_EXERCISE OBJECTIVE_
Taking the records line by line, how many lines contain the word "update"? Answer with the number only.

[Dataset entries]
* * * * *

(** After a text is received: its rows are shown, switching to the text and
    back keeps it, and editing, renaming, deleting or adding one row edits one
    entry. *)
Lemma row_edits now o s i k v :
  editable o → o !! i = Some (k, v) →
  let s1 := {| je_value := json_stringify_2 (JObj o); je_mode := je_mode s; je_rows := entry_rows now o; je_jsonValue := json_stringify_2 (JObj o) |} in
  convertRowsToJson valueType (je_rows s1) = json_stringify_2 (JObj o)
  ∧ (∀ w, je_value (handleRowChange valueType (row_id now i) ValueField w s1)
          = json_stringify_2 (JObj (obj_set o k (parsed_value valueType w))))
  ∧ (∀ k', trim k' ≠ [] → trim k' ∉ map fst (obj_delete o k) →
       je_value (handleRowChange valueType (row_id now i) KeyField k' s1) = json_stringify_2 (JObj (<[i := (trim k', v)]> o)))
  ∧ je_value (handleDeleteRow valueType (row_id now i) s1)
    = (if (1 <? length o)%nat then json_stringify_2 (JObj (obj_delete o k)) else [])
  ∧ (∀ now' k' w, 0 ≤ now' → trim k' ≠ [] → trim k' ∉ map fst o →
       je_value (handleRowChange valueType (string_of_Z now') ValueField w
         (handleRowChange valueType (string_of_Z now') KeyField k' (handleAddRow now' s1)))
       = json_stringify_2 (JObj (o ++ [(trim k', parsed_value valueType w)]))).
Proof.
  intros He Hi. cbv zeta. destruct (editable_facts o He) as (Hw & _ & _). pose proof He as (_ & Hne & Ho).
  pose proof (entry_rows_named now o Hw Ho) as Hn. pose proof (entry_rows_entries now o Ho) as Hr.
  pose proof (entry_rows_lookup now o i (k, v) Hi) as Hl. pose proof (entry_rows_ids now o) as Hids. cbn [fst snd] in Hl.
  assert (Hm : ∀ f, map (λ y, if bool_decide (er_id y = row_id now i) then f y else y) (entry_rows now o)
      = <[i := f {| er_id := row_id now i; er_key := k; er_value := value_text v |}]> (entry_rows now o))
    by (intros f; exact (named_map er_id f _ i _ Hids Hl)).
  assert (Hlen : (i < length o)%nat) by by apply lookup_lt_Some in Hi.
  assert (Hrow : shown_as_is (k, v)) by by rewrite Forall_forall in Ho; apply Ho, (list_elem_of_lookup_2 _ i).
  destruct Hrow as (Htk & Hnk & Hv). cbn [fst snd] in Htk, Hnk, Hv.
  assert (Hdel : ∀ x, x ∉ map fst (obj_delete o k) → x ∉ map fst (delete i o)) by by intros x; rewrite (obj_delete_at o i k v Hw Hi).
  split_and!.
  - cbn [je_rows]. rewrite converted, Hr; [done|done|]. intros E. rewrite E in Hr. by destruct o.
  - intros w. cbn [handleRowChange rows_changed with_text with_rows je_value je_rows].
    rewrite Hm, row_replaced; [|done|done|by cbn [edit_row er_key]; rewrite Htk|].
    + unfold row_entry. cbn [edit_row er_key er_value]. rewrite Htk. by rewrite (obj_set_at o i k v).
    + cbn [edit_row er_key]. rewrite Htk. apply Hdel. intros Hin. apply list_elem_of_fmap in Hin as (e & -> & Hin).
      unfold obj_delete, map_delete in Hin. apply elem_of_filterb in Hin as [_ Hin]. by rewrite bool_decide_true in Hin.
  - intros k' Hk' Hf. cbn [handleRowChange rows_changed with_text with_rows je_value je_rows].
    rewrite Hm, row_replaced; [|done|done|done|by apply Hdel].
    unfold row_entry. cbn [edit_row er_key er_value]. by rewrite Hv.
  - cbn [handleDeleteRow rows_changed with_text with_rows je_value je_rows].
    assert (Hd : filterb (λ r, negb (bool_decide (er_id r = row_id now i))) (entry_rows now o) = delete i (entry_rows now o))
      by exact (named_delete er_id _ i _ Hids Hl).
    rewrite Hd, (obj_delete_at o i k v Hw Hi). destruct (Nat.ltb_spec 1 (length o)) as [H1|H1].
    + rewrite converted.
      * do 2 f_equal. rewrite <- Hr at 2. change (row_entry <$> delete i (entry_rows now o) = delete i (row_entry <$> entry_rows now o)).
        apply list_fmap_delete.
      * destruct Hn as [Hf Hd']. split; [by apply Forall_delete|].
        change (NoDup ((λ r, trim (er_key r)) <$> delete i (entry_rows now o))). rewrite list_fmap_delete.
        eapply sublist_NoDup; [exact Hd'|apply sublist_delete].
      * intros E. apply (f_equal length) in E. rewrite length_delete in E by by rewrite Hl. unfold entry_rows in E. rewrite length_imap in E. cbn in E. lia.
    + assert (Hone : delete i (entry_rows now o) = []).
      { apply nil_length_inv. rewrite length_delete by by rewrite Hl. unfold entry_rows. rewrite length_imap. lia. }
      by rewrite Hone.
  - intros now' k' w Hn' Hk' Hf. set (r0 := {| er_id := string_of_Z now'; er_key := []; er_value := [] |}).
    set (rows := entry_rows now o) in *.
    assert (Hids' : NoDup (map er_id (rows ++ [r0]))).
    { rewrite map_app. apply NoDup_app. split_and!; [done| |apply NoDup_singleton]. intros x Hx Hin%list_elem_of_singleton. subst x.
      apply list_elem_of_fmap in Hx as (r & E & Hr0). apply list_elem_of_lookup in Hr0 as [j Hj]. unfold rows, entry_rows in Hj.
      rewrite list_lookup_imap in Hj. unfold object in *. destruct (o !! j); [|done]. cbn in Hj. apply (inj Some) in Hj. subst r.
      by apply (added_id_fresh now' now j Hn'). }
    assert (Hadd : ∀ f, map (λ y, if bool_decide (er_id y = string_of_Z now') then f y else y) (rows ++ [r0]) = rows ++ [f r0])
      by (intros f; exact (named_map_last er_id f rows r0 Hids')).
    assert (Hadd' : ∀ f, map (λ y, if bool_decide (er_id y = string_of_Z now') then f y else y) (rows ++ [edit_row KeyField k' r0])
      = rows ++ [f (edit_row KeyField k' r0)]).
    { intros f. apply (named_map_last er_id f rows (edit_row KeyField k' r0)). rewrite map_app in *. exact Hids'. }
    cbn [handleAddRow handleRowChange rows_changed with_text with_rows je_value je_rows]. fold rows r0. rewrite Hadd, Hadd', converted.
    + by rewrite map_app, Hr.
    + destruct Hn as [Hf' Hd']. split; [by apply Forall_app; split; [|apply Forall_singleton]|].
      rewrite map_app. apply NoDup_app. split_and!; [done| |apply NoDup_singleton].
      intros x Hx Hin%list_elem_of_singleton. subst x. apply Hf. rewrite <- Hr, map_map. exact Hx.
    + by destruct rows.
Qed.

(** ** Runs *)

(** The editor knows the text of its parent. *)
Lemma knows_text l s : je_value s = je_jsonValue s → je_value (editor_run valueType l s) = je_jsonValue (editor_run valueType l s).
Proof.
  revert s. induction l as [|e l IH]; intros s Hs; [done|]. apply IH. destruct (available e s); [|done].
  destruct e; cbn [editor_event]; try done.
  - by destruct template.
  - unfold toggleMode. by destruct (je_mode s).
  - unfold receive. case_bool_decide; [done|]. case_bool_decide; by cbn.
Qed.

* * * * *

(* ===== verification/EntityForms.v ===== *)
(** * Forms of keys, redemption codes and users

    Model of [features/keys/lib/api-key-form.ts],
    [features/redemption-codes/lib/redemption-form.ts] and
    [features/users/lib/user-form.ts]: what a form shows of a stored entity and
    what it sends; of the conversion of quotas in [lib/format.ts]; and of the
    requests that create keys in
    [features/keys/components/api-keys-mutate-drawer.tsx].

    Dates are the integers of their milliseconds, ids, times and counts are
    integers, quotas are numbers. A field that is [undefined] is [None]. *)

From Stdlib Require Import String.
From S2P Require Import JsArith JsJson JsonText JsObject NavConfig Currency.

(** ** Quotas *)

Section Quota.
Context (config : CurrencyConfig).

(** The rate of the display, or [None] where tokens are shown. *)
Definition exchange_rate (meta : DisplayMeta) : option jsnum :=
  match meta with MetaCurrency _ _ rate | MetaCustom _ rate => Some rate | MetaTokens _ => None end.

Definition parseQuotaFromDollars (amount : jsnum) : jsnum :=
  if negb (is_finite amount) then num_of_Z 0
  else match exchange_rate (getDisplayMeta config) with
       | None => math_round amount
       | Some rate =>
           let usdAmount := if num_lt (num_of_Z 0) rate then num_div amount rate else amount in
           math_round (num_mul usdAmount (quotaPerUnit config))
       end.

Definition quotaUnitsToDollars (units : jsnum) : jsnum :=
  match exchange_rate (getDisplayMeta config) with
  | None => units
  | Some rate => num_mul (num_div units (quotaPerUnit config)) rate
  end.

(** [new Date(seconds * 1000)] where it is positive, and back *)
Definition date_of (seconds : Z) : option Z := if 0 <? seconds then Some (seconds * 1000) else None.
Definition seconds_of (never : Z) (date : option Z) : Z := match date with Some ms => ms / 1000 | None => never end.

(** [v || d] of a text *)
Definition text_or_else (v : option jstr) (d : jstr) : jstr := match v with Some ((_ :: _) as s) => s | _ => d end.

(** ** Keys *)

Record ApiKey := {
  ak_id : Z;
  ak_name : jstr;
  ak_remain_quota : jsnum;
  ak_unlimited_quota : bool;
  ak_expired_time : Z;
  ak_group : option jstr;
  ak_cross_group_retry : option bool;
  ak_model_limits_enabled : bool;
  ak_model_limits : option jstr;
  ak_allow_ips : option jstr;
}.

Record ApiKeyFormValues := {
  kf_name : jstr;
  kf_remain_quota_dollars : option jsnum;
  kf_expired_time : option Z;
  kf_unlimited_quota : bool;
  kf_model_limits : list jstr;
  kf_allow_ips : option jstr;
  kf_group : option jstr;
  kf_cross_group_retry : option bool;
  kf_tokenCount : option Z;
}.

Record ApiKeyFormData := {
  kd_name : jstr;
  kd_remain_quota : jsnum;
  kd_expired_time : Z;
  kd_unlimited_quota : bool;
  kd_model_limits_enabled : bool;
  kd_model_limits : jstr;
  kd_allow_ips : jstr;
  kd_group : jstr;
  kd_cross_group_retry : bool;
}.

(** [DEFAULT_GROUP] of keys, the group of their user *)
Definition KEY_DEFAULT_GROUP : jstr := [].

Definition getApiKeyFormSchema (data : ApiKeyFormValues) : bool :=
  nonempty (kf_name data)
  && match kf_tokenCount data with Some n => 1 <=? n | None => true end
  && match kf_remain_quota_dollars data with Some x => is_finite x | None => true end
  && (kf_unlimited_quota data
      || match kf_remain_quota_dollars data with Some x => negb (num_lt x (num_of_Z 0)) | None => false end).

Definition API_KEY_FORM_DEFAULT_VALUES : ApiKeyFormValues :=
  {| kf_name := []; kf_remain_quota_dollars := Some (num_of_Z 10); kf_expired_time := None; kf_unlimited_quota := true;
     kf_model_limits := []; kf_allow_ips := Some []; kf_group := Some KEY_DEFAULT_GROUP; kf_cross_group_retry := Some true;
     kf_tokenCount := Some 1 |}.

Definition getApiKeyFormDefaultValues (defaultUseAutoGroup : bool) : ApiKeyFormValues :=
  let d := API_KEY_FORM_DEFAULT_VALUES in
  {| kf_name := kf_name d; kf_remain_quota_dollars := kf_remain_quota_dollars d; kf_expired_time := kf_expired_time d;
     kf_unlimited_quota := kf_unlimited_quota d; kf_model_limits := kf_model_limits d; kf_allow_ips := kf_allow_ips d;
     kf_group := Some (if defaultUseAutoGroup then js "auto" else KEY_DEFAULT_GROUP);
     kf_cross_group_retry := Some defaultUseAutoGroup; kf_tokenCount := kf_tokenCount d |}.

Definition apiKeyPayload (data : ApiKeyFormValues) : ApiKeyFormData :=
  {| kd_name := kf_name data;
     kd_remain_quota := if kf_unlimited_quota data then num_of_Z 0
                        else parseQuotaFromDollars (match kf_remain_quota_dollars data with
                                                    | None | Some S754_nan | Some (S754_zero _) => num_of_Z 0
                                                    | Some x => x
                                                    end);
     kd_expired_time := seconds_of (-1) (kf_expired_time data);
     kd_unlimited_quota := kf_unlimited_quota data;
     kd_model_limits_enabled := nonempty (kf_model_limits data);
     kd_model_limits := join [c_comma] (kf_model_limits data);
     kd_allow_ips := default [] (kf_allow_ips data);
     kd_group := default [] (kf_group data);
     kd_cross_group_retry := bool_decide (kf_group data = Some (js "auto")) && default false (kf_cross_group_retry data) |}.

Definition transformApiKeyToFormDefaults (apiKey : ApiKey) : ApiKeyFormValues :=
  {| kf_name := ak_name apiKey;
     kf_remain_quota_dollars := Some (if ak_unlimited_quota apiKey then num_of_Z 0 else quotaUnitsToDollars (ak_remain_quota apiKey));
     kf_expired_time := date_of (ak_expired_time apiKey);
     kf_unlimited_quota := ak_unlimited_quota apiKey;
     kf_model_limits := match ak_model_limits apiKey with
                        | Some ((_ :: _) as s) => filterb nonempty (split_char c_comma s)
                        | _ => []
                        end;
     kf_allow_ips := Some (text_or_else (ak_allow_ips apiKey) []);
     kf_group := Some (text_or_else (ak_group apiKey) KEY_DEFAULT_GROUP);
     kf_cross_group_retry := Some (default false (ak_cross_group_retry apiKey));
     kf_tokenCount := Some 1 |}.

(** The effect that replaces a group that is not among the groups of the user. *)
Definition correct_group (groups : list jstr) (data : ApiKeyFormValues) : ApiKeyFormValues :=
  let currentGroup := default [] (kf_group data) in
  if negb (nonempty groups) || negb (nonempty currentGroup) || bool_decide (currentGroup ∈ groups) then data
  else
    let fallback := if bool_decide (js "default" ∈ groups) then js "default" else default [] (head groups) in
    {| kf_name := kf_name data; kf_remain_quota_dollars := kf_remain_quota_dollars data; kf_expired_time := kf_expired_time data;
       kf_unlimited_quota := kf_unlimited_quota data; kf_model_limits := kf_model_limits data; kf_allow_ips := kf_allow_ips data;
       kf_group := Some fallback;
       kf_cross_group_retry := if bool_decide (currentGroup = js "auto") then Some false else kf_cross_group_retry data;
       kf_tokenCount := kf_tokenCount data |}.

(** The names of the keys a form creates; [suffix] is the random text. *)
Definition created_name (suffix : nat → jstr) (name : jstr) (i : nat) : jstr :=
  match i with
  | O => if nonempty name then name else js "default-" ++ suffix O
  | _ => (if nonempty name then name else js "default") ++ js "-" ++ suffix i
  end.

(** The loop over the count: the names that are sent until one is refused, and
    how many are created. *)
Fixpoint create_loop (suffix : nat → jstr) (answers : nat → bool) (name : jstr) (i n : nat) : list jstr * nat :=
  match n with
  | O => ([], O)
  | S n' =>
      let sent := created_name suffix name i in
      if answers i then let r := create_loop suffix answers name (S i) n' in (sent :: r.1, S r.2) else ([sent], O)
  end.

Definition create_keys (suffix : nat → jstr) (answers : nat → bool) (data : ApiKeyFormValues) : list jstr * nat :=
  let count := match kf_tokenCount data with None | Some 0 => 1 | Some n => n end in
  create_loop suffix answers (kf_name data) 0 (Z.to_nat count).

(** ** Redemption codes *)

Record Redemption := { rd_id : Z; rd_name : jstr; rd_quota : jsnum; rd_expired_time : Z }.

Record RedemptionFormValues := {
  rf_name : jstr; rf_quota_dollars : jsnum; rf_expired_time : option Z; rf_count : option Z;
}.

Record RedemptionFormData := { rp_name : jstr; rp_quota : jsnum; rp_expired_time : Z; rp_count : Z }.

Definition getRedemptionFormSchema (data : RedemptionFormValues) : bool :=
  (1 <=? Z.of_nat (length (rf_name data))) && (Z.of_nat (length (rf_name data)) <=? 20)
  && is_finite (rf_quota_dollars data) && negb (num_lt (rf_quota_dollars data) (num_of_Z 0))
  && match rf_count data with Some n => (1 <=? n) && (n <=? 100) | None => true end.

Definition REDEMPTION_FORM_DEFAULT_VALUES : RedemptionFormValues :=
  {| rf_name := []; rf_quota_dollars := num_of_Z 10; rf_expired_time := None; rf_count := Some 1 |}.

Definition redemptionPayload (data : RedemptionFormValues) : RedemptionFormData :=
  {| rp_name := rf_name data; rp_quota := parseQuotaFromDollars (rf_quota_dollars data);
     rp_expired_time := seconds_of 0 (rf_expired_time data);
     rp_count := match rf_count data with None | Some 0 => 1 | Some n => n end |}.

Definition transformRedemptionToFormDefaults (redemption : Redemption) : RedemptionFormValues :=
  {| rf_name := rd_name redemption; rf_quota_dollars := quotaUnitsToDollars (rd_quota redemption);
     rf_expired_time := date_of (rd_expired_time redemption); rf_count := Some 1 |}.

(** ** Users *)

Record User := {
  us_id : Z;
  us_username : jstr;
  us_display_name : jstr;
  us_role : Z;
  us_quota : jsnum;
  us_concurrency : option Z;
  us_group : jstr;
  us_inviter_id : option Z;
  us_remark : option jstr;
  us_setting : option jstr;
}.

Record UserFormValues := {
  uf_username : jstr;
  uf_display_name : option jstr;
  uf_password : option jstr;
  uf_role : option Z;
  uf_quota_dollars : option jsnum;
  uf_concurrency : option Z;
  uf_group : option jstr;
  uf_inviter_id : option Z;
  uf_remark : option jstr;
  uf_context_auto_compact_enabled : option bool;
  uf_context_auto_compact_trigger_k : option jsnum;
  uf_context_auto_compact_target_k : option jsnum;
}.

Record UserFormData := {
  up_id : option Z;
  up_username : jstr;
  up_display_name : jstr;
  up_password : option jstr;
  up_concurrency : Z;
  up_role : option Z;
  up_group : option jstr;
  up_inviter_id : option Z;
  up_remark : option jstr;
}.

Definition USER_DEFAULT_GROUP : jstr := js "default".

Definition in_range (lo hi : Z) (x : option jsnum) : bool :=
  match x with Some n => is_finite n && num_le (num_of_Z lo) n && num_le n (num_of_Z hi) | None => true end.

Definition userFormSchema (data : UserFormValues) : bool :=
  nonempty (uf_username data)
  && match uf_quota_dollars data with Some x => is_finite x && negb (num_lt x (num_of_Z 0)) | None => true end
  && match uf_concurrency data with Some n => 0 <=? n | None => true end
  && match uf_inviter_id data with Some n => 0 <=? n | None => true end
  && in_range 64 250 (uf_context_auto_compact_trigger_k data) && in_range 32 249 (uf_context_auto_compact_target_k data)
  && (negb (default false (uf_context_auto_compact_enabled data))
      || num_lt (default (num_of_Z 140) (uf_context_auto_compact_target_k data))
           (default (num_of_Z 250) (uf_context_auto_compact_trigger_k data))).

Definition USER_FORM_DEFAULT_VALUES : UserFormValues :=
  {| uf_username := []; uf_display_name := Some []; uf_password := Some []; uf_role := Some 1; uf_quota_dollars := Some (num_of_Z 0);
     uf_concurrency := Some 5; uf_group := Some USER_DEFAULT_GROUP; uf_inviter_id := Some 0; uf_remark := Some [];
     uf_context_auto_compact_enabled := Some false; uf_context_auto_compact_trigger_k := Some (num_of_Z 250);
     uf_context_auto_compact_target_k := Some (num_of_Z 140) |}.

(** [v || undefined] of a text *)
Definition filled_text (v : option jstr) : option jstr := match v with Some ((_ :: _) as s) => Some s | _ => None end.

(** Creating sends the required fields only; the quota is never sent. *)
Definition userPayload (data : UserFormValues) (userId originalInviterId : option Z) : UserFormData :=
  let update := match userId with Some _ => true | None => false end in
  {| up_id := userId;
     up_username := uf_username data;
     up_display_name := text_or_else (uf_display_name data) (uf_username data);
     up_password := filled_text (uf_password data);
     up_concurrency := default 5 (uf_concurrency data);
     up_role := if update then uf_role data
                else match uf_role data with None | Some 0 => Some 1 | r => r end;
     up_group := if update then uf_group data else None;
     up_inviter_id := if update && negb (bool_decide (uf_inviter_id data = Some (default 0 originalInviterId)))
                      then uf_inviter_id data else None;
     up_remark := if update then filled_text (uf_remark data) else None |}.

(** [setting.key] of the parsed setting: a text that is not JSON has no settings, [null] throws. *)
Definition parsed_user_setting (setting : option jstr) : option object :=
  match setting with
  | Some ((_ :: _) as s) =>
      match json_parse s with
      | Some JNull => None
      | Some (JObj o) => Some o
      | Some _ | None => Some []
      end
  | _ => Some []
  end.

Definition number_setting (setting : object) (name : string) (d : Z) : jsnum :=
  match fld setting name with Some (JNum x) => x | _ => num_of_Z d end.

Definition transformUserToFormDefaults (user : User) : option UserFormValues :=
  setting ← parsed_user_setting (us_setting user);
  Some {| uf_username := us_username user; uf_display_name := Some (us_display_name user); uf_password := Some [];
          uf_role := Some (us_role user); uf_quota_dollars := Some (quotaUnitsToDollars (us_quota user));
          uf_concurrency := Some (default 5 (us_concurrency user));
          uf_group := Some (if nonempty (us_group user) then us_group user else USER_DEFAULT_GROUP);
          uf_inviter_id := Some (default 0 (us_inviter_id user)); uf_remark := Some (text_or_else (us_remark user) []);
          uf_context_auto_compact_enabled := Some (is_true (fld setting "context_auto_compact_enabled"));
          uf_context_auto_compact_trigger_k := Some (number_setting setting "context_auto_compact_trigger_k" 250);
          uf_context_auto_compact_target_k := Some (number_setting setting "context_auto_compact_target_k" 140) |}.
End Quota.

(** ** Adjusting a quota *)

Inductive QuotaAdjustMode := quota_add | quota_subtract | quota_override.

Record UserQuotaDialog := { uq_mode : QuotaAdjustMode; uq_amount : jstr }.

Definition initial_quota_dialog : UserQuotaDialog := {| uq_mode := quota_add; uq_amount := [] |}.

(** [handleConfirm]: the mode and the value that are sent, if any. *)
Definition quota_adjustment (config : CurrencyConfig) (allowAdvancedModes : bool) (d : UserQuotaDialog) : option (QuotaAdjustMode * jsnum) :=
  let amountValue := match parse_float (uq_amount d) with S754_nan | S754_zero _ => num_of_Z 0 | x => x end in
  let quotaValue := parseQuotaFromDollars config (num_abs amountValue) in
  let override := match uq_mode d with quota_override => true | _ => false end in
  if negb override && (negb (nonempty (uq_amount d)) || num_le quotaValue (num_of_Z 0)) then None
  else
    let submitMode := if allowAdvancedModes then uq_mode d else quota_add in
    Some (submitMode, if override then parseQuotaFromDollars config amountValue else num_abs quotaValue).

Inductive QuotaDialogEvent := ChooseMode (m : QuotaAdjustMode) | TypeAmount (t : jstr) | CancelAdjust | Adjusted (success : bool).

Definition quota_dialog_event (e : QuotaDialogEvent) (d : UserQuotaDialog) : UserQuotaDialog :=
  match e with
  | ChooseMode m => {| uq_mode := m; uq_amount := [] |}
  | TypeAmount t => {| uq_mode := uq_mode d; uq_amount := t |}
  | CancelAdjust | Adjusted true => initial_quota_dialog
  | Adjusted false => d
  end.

* * * * *

_ANSWER TO THIS PROBLEM_
5